Au dire de la receveuse, «ces individus m’ont demandé pourquoi je n’avais pas laissé leurs enfants voyager dans le bus et pourquoi ils se trouvaient au poste de police de Plaine-Verte». Et contre toute attente, «ils ont soudainement commencé à me frapper au visage et aux bras. Ensuite, ils sont redescendus». Et pendant cette agression, «personne n’est intervenue».

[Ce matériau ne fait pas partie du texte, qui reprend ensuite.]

(** C7 (as amended).  For every parent track and child sequence, each
    with its movie scene, at tick resolutions [n2/d2] and [n1/d1] with
    [n1], [d1] and [d2] positive: when the playback-range length [D] of
    the child, converted to the parent's resolution, is an [int32],
    [AddSequenceToSubtrack] sends the track one request, which adds the
    child at frame number 0, on the row [INDEX_NONE] (the row is left to
    the track), for exactly the converted duration, the frame number
    [floor (D * n2 * d1 / (d2 * n1))] of the converted time. *)
Theorem AddSequenceToSubtrack_at_zero_for_converted_duration
    (track : UMovieSceneSubTrack) (seq : UMovieSceneSequence)
    (scene outer : UMovieScene) (D n1 d1 n2 d2 : Z) (t : Trace) :
  GetMovieScene seq = Some scene ->
  GetTypedOuter_UMovieScene track = Some outer ->
  DiscreteSize (GetPlaybackRange scene) = D ->
  GetTickResolution scene = {| Numerator := n1; Denominator := d1 |} ->
  GetTickResolution outer = {| Numerator := n2; Denominator := d2 |} ->
  0 < n1 -> 0 < d1 -> 0 < d2 ->
  INT32_MIN <= D * (n2 * d1) / (d2 * n1) <= INT32_MAX ->
  exists Duration : Z,
    run (UUnrealWriterPythonAPI.AddSequenceToSubtrack (Some track) (Some seq))
        t =
    inr (tt, t ++ [SubTrack_AddSequenceOnRow track (Some seq) {| Value := 0 |}
                     Duration INDEX_NONE]) /\
    Duration =
      Value (FrameNumber
               (ConvertTo
                  {| Time := FFrameTime_of_frames D;
                     Rate := {| Numerator := n1; Denominator := d1 |} |}
                  {| Numerator := n2; Denominator := d2 |})) /\
    Duration = D * (n2 * d1) / (d2 * n1) /\
    INDEX_NONE = -1.
Proof.
  intros Hs Ho HD Hr1 Hr2 Hn1 Hd1 Hd2 Hrange.
  exists (D * (n2 * d1) / (d2 * n1)). repeat split.
  - rewrite (AddSequenceToSubtrack_run track seq scene outer t Hs Ho).
    rewrite HD, Hr1, Hr2, ConvertTo_FrameNumber by assumption.
    rewrite int32_of_in_range by exact Hrange. reflexivity.
  - symmetry. now apply ConvertTo_FrameNumber.
Qed.

Lemma AddSequenceToSubtrack_at_zero_for_converted_duration_witness :
  exists Duration : Z,
    run (UUnrealWriterPythonAPI.AddSequenceToSubtrack
           (Some (Sample.parent_at Sample.film))
           (Some (Sample.child_at Sample.ntsc 500 1501))) [] =
    inr (tt, [] ++ [SubTrack_AddSequenceOnRow (Sample.parent_at Sample.film)
                      (Some (Sample.child_at Sample.ntsc 500 1501))
                      {| Value := 0 |} Duration INDEX_NONE]) /\
    Duration =
      Value (FrameNumber
               (ConvertTo
                  {| Time := FFrameTime_of_frames 1001;
                     Rate := {| Numerator := 30000; Denominator := 1001 |} |}
                  {| Numerator := 24000; Denominator := 1 |})) /\
    Duration = 1001 * (24000 * 1001) / (1 * 30000) /\
    INDEX_NONE = -1.
Proof.
  apply (AddSequenceToSubtrack_at_zero_for_converted_duration
           (Sample.parent_at Sample.film)
           (Sample.child_at Sample.ntsc 500 1501)
           (Sample.scene_at Sample.ntsc 500 1501)
           (Sample.scene_at Sample.film 0 0) 1001 30000 1001 24000 1 []);
    try reflexivity.
  split; vm_compute; discriminate.
Defined.

(** C7, as stated, fails where the converted duration is no [int32]: a
    child of 1,500,000,000 ticks at 24,000 per second converts to
    3,000,000,000 ticks at 48,000 per second, and the request sent to the
    track spans -1,294,967,296 ticks. *)
Lemma AddSequenceToSubtrack_span_differs_from_converted_duration :
  run (UUnrealWriterPythonAPI.AddSequenceToSubtrack
         (Some (Sample.parent 48000)) (Some (Sample.child 24000 1500000000)))
      [] =
  inr (tt, [SubTrack_AddSequenceOnRow (Sample.parent 48000)
              (Some (Sample.child 24000 1500000000)) {| Value := 0 |}
              (-1294967296) INDEX_NONE]) /\
  Value (FrameNumber
           (ConvertTo
              {| Time := FFrameTime_of_frames
                           (DiscreteSize
                              (GetPlaybackRange
                                 (Sample.scene 24000 0 1500000000)));
                 Rate := GetTickResolution (Sample.scene 24000 0 1500000000) |}
              (GetTickResolution (Sample.scene 48000 0 0)))) = 3000000000 /\
  -1294967296 <> 3000000000.
Proof.
  repeat split; try reflexivity. discriminate.
Qed.

(** ** Further properties of the plugin *)

(** X1.  The lookup always returns and sends the editor nothing: the index
    [NumClasses - 1] it reads is in range whenever it is read. *)
Theorem Get_returns_and_sends_nothing (ed : Editor) (t : Trace) :
  exists bridge : ptr UObject,
    run (UShotBrowserUtility.Get ed) t = inr (bridge, t).
Proof.
  destruct (GetDerivedClasses ed UShotBrowserUtility.StaticClass)
    as [| c cs _] eqn:E using rev_ind.
  - exists nullptr. now apply Get_none.
  - exists (Some (GetDefaultObject c)). now apply (Get_last ed t cs c).
Qed.

(** X2.  When the platform service is there and the user accepts the
    dialog, [OpenFileDialog] returns the chosen paths, in the dialog's order; the
    dialog was opened with no parent window, empty default path and file,
    and flags 0. *)
Theorem OpenFileDialog_returns_chosen_paths (ed : Editor)
    (DialogTitle FileTypes : FString) (platform : IDesktopPlatform)
    (chosen : list FString) (t : Trace) :
  DesktopPlatform ed = Some platform ->
  FileDialog_UserChoice platform nullptr DialogTitle "" "" FileTypes 0 =
    Some chosen ->
  run (UUnrealWriterPythonAPI.OpenFileDialog ed DialogTitle FileTypes) t =
  inr (chosen, t ++ [DesktopPlatform_OpenFileDialog nullptr DialogTitle "" ""
                       FileTypes 0]).
Proof. apply OpenFileDialog_chosen. Qed.

Lemma OpenFileDialog_returns_chosen_paths_witness :
  run (UUnrealWriterPythonAPI.OpenFileDialog Sample.extended "Pick" "*.fbx")
      [] =
  inr (["C:/shots/a.fbx"; "C:/shots/b.fbx"],
       [] ++ [DesktopPlatform_OpenFileDialog nullptr "Pick" "" "" "*.fbx" 0]).
Proof.
  apply (OpenFileDialog_returns_chosen_paths Sample.extended "Pick" "*.fbx"
           Sample.platform ["C:/shots/a.fbx"; "C:/shots/b.fbx"] []);
    reflexivity.
Defined.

Selon la receveuse, il est temps que les institutions concernées fassent de leur mieux pour que la sécurité des employés soit assurée. «Nous ne sommes pas là pour jouer. Nous travaillons. Et ce n’est pas par plaisir que nous refusons de laisser voyager quelqu’un qui n’a pas sa carte, c’est parce que nous devons rendre des comptes à la fin de la journée», fait-elle ressortir.

Pamela est catégorique : «Je ne compte pas risquer mon poste à cause de quelques élèves qui refusent de respecter les consignes.»